Analyzing r/wallstreetbets Sentiment with Python, PRAW, and VADER

Learn to scrape r/wallstreetbets posts using Python’s PRAW library and analyze their sentiment with NLTK’s VADER tool. This hands-on tutorial covers Reddit API setup, data collection, sentiment scoring, and visualization—perfect for anyone interested in social media analysis or natural language processing.

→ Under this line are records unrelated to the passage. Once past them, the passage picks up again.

(** Releasing a thread we have taken. *)
Lemma lot_wake bm bq d ρ t w dw r :
  LotInv bm bq d ρ → w ∈ r_cust (ρ t) → td_key dw = td_key (d w) → td_parked dw = false →
  r_hold r = r_hold (ρ t) → r_wait r = r_wait (ρ t) →
  (∀ u, u ∈ r_cust r ↔ u ∈ r_cust (ρ t) ∧ u ≠ w) →
  LotInv bm bq (<[w := dw]> d) (<[t := r]> ρ).
Proof.
  intros HI Hw Hk Hp Eh Ew Ec. pose proof HI as [H1 H2 H3 H4 H5].
  destruct (H5 t w Hw) as (Hww & Hpw & Hqw & Hhw).
  assert (Ew' : ∀ u, r_wait ((<[t := r]> ρ : tid → R) u) = r_wait (ρ u))
    by (intros u; by fn_cases t u).
  assert (Eh' : ∀ u, r_hold ((<[t := r]> ρ : tid → R) u) = r_hold (ρ u))
    by (intros u; by fn_cases t u).
  assert (Ek : ∀ u, td_key ((<[w := dw]> d : tid → ThreadData) u) = td_key (d u))
    by (intros u; by fn_cases w u).
  split.
  - intros b u. rewrite Eh'. apply H1.
  - done.
  - intros b u. rewrite Ew', Ek. intros Hu. destruct (H3 b u Hu) as (? & Hbu & ?).
    repeat split; try done. rewrite fn_insert_case. case_decide; [|done]. by subst.
  - intros u. rewrite Ew', Ek. fn_cases w u; [congruence|]. intros Hwu Hpu.
    destruct (H4 u Hwu Hpu) as [?|[v Hv]]; [by left|]. right. exists v.
    fn_cases t v; [|done]. apply Ec. auto.
  - intros u v. rewrite Ew', Eh', Ek. intros Hv.
    assert (v ∈ r_cust (ρ u) ∧ v ≠ w) as [Hv' Hne].
    { revert Hv. fn_cases t u; [apply Ec|]. intros Hv. split; [done|]. intros ->.
      destruct (H5 u w Hv) as (_ & _ & _ & Hhu).
      by pose proof (lot_hold_unique _ _ _ _ _ _ _ HI Hhu Hhw). }
    fn_simp. apply (H5 u v Hv').
Qed.

(** Threads move to the queue of another bucket that we hold, and one is taken
    out. *)
Lemma lot_requeue bm bq d ρ t b1 k wk m rest d' r :
  LotInv bm bq d ρ → b1 ∈ r_hold (ρ t) → bucket_of k ∈ r_hold (ρ t) → r_cust (ρ t) = [] →
  bq b1 ≡ₚ option_list wk ++ m ++ rest →
  (∀ u, d' u = if decide (u ∈ m) then with_key k (d u) else d u) →
  r_hold r = r_hold (ρ t) → r_wait r = r_wait (ρ t) → r_cust r = option_list wk →
  LotInv bm (moved_queues b1 (bucket_of k) rest m bq) d' (<[t := r]> ρ).
Proof.
  intros HI Hb1 Hb2 Hc0 Hp Hd Eh Ew Ec.
  pose proof (λ b b' u, lot_queue_unique _ _ _ _ b b' u HI) as Huniq. pose proof HI as [H1 H2 H3 H4 H5].
  assert (Hnd : NoDup (option_list wk ++ m ++ rest)) by (rewrite <- Hp; apply H2).
  assert (Hin : ∀ u, u ∈ bq b1 ↔ u ∈ option_list wk ∨ u ∈ m ∨ u ∈ rest).
  { intros u. rewrite Hp. set_solver. }
  apply NoDup_app in Hnd as (_ & Hwd & (Hndm & Hmd & Hndr)%NoDup_app).
  assert (Ew' : ∀ u, r_wait ((<[t := r]> ρ : tid → R) u) = r_wait (ρ u)) by (intros u; by fn_cases t u).
  assert (Eh' : ∀ u, r_hold ((<[t := r]> ρ : tid → R) u) = r_hold (ρ u)) by (intros u; by fn_cases t u).
  assert (Ep : ∀ u, td_parked (d' u) = td_parked (d u)) by (intros u; rewrite Hd; by case_decide).
  assert (Hold : ∀ b u, u ∈ moved_queues b1 (bucket_of k) rest m bq b → ∃ b', u ∈ bq b').
  { intros b u. rewrite elem_of_moved. case_decide; [subst b|]; intros [?|[_ ?]]; eauto; exists b1; apply Hin; auto. }
  split.
  - intros b u. by rewrite Eh'.
  - intros b. unfold moved_queues. rewrite !fn_insert_case.
    assert (Hx : ∀ b', NoDup (if decide (b1 = b') then rest else bq b')) by (intros b'; by case_decide).
    destruct (decide (bucket_of k = b)) as [<-|]; [|apply Hx]. apply NoDup_app. split; [apply Hx|].
    split; [|done]. intros u. case_decide as E; [intros Hu Hm; by apply (Hmd u)|].
    intros Hu Hm. apply E. apply (Huniq _ _ u); [apply Hin; auto|done].
  - intros b u Hu. rewrite Ew', Ep. destruct (Hold b u Hu) as [b' Hb'].
    destruct (H3 b' u Hb') as (Hw & Hbu & Hpk). split; [done|]. split; [|done]. rewrite Hd.
    apply elem_of_moved in Hu. destruct (decide (u ∈ m)) as [Hm|Hm]; cbn [td_key with_key].
    + destruct Hu as [Hu|[E _]]; [exfalso|done]. destruct (decide (b = b1)) as [E|E]; [by apply (Hmd u)|].
      apply E. symmetry. apply (Huniq _ _ u); [apply Hin; auto|done].
    + destruct Hu as [Hu|[_ ?]]; [|done].
      destruct (decide (b = b1)) as [->|E]; [|by destruct (H3 b u Hu) as (_ & ? & _)].
      destruct (H3 b1 u) as (_ & ? & _); [apply Hin; auto|done].
  - intros u. rewrite Ew', Ep. intros Hw Hpk. rewrite Hd. setoid_rewrite elem_of_moved.
    destruct (H4 u Hw Hpk) as [Hq|[v Hv]].
    + destruct (decide (u ∈ m)) as [Hm|Hm]; [left; by right|].
      destruct (decide (bucket_of (td_key (d u)) = b1)) as [E|E]; [|left; by left].
      rewrite E in Hq. apply Hin in Hq as [Hq|[?|?]]; [|done|left; by left].
      right. exists t. fn_simp. by rewrite Ec.
    + right. exists v. fn_cases t v; [|done]. rewrite Hc0 in Hv. set_solver.
  - intros v u. rewrite Ew', Eh', Ep. setoid_rewrite elem_of_moved. fn_cases t v.
    + rewrite Ec. intros Hu. assert (Hm : u ∉ m) by (intros Hm; apply (Hwd u Hu); set_solver).
      assert (Hr : u ∉ rest) by (intros Hr; apply (Hwd u Hu); set_solver).
      destruct (H3 b1 u) as (? & Hbu & ?); [apply Hin; auto|].
      rewrite Hd, (decide_False (P := u ∈ m)) by done. rewrite Hbu. split_and!; try done. rewrite decide_True by done. by intros [?|[_ ?]].
    + intros Hu. destruct (H5 v u Hu) as (? & ? & Hq & Hh).
      assert (Hno : ∀ b, u ∉ bq b) by (intros b Hb; apply Hq; by destruct (H3 b u Hb) as (_ & -> & _)).
      assert (Hm : u ∉ m) by (intros Hm; apply (Hno b1), Hin; auto).
      rewrite Hd, (decide_False (P := u ∈ m)) by done. split_and!; try done.
      destruct (decide (_ = b1)) as [E|E]; [|by intros [?|[_ ?]]].
      intros [Hr|[_ ?]]; [|done]. apply (Hno b1), Hin; auto.
Qed.
End lot_inv.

Ever wondered what the overall mood is on r/wallstreetbets? Are people bullish or bearish? Excited or anxious? In this tutorial, we’ll learn how to scrape Reddit posts using PRAW (Python Reddit API Wrapper) and analyze their sentiment using NLTK’s VADER (Valence Aware Dictionary and sEntiment Reasoner) tool.

What You’ll Learn

By the end of this tutorial, you’ll be able to:

  • Set up PRAW to access Reddit’s API
  • Scrape posts from r/wallstreetbets (or any subreddit)
  • Use VADER sentiment analysis to gauge the emotional tone of posts
  • Visualize sentiment trends in the data

Prerequisites

Basic Python knowledge is helpful, but we’ll explain everything step by step. You’ll need Python 3.6 or higher installed on your computer.

What is PRAW?

PRAW (Python Reddit API Wrapper) is a Python library that makes it easy to interact with Reddit’s API. Instead of making complex HTTP requests, PRAW provides simple Python methods to retrieve posts, comments, and user information.

What is VADER?

VADER is a sentiment analysis tool specifically designed for social media text. It’s perfect for analyzing Reddit posts because it understands slang, emojis, and the informal language people use online. VADER gives each piece of text a sentiment score ranging from very negative to very positive.

Step 1: Installation

First, let’s install the required libraries. Open your terminal or command prompt and run:

bash

pip install praw nltk matplotlib pandas

After installing NLTK, we need to download the VADER lexicon:

python

import nltk
nltk.download('vader_lexicon')

Step 2: Setting Up Reddit API Credentials

To use PRAW, you need Reddit API credentials. Here’s how to get them:

  1. Go to https://www.reddit.com/prefs/apps
  2. Scroll down and click “Create App” or “Create Another App”
  3. Fill in the form:
    • name: Choose any name (e.g., “WSB Sentiment Analyzer”)
    • App type: Select “script”
    • description: Optional
    • about url: Leave blank
    • redirect uri: Enter http://localhost:8080
  4. Click “Create app”

You’ll see your app details. Note down:

  • The string under your app name (this is your client_id)
  • The “secret” field (this is your client_secret)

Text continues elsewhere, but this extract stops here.